The dataset contains 50,000 movie reviews from the IMDB website. (data available here).
These reviews (one text file per review), are organized in two main folders: a folder for learning (“train” folder) and one for the test (“test” folder). In each of these directories, journals are organized in sub-directories according to whether they represent a positive feeling (“pos” directory) or negative (“neg” directory).
This database also includes 50,000 untagged journals, which will not be used in this project as this is a supervised learning achievement.
The reviews were collected with the restriction of having a maximum of 30 reviews per movie as critics for the same movie tend to be correlated. In addition, the data “test” and “training” do not contain the same films to avoid memorizing a feeling to an associated title.

Chosen approach

To complete our task, one must first build a vector representation of the text reviews. This is called word embedding. Word embedding is the collective name for a set of language modeling and feature learning techniques in natural language processing (NLP) where words or phrases from the vocabulary are mapped to vectors of real numbers.

To do this, we will use the Word2vec. Word2vec is a group of related models that are used to produce word embeddings. These models are shallow, two-layer neural networks that are trained to reconstruct linguistic contexts of words. Word2vec takes as its input a large corpus of text and produces a vector space, typically of several hundred dimensions, with each unique word in the corpus being assigned a corresponding vector in the space. Word vectors are positioned in the vector space such that words that share common contexts in the corpus are located in close proximity to one another in the space.
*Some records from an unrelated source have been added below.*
(** [vga[i + offset + line * 80] = attribute | text[i]] *)
Definition cells (attribute start : Z) (l : list Z) : list (Z * Z) :=
  imap (λ i c, (Z.of_nat i + start, Z.lor attribute c)) l.

Definition write_debug (attribute : Z) (msg : String.string) (line offset : Z) : V unit :=
  modify (vb_write (cells attribute (offset + line * 80) (text msg))).

Definition hex_char (digit : Z) : Z := if digit <? 10 then 0x30 + digit else 0x41 + digit - 10.

(** The sixteen digits of a value, the highest first. *)
Definition hex_digits (value : Z) : list Z :=
  map (λ i, hex_char (Z.land (Z.shiftr value (Z.of_nat i * 4)) 0xF)) (rev (seq 0 16)).

Definition write_hex (value line offset : Z) : V unit :=
  modify (vb_write (cells 0x0200 (offset + line * 80) (hex_digits value))).

Definition on_tables (f : VirtualMemoryManager → outcome VirtualMemoryManager) : V unit := λ s,
  vm ← f (vb_vm s); Ok (tt, vb_put vm s).
Definition new_table : V Z := λ s, '(a, vm) ← create_page_table (vb_vm s); Ok (a, vb_put vm s).
Definition read_entry (table index : Z) : V Z := λ s, v ← rd_pte (vb_vm s) table index; Ok (v, s).

(** ** initialize *)

#[local] Abbreviation debug := (write_debug 0x0200).

(** One of the eight 2 MB entries, and its line. *)
Definition map_huge_line (pd i : Z) : V unit :=
  let v := set_huge_page 0 true in
  let v := set_address v (i * 0x200000) in
  let v := set_user (set_writable (set_present v true) true) false in
  on_tables (λ vm, wr_pte vm pd i v);;
  debug "VMM: PD["%string (22 + i) 0;;
  write_hex i (22 + i) 8;;
  debug "] PA: "%string (22 + i) 10;;
  v ← read_entry pd i;
  write_hex (address v) (22 + i) 15;;
  debug " Flags: "%string (22 + i) 32;;
  debug (if present v then "P" else "-")%string (22 + i) 40;;
  debug (if writable v then "W" else "-")%string (22 + i) 41;;
  debug (if huge_page v then "H" else "-")%string (22 + i) 42.

Fixpoint map_huge_lines (n : nat) (i pd : Z) : V unit :=
  match n with
  | O => mret tt
  | S n' => map_huge_line pd i;; map_huge_lines n' (i + 1) pd
  end.

Fixpoint verify_lines (n : nat) (i pd : Z) : V unit :=
  match n with
  | O => mret tt
  | S n' =>
      v ← read_entry pd i;
      (if negb (present v) then
         debug "VMM: ERROR - PD entry not present: "%string (32 + i) 0;; write_hex i (32 + i) 30
       else if negb (huge_page v) then
         debug "VMM: ERROR - PD entry not huge page: "%string (32 + i) 0;; write_hex i (32 + i) 35
       else
         debug "VMM: PD["%string (32 + i) 0;; write_hex i (32 + i) 8;;
         debug "] OK - PA: "%string (32 + i) 10;; write_hex (address v) (32 + i) 20);;
      verify_lines n' (i + 1) pd
  end.

(** [initialize] with the root allocated. *)
Definition lower (pml4 : Z) : V unit :=
  debug "VMM: PML4 at: "%string 16 0;; write_hex pml4 16 12;;
  on_tables (λ vm, zero_table vm pml4);;
  debug "VMM: PML4 cleared"%string 17 0;;
  pdpt ← new_table;
  if pdpt =? 0 then debug "VMM: Failed to allocate PDPT!"%string 18 0 else
  debug "VMM: PDPT at: "%string 18 0;; write_hex pdpt 18 12;;
  on_tables (λ vm, wr_pte vm pml4 0 (table_entry 0 pdpt));;
  debug "VMM: PML4[0] value: "%string 19 0;;
  v ← read_entry pml4 0;
  write_hex v 19 16;;
  pd ← new_table;
  if pd =? 0 then debug "VMM: Failed to allocate PD!"%string 20 0 else
  debug "VMM: PD at: "%string 20 0;; write_hex pd 20 12;;
  on_tables (λ vm, wr_pte vm pdpt 0 (pdpt_entry pd));;
  debug "VMM: PDPT[0] value: "%string 21 0;;
  v ← read_entry pdpt 0;
  write_hex v 21 16;;
  debug " Flags: "%string 21 35;;
  debug (if present v then "P " else "- ")%string 21 43;;
  debug (if writable v then "W " else "- ")%string 21 45;;
  map_huge_lines 8 0 pd;;
  debug "VMM: Verifying page mappings"%string 31 0;;
  verify_lines 8 0 pd;;
  debug "VMM: First 16MB mapped with 2MB pages"%string 30 0;;
  kernel_pdpt ← new_table;
  if kernel_pdpt =? 0 then debug "VMM: Failed to allocate kernel PDPT!"%string 31 0 else
  v ← read_entry pml4 511;
  on_tables (λ vm, wr_pte vm pml4 511 (table_entry v kernel_pdpt));;
  debug "VMM: Kernel PDPT created"%string 32 0;;
  on_tables (λ vm, map_page vm 0xB8000 0xB8000 true);;
  debug "VMM: VGA buffer mapped"%string 33 0;;
  debug "VMM: Initialization complete"%string 34 0.

Definition initialize : V unit :=
  debug "VMM: Starting init"%string 15 0;;
  vm ← gets vb_vm;
  '(pml4, frames) ← lift (allocate_frame (v_pmm vm));
  modify (vb_put (Vmm frames (v_mem vm) pml4));;
  if pml4 =? 0 then debug "VMM: Failed to allocate PML4!"%string 16 0 else lower pml4.

(** ** load_page_directory *)

(** [for (int i = 15; i >= 2; i--) hex[i] = ...] over "0x0000000000000000". *)
Definition cr3_text (cr3_val : Z) : list Z :=
  text "0x"%string ++
  map (λ i, hex_char (Z.land (Z.shiftr cr3_val ((15 - Z.of_nat i) * 4)) 0xF)) (seq 2 14) ++ text "00"%string.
Word2vec can utilize either of two model architectures to produce a distributed representation of words: continuous bag-of-words (CBOW) or continuous skip-gram. In the continuous bag-of-words architecture, the model predicts the current word from a window of surrounding context words. In the continuous skip-gram architecture, the model uses the current word to predict the surrounding window of context words. The skip-gram architecture weighs nearby context words more heavily than more distant context words.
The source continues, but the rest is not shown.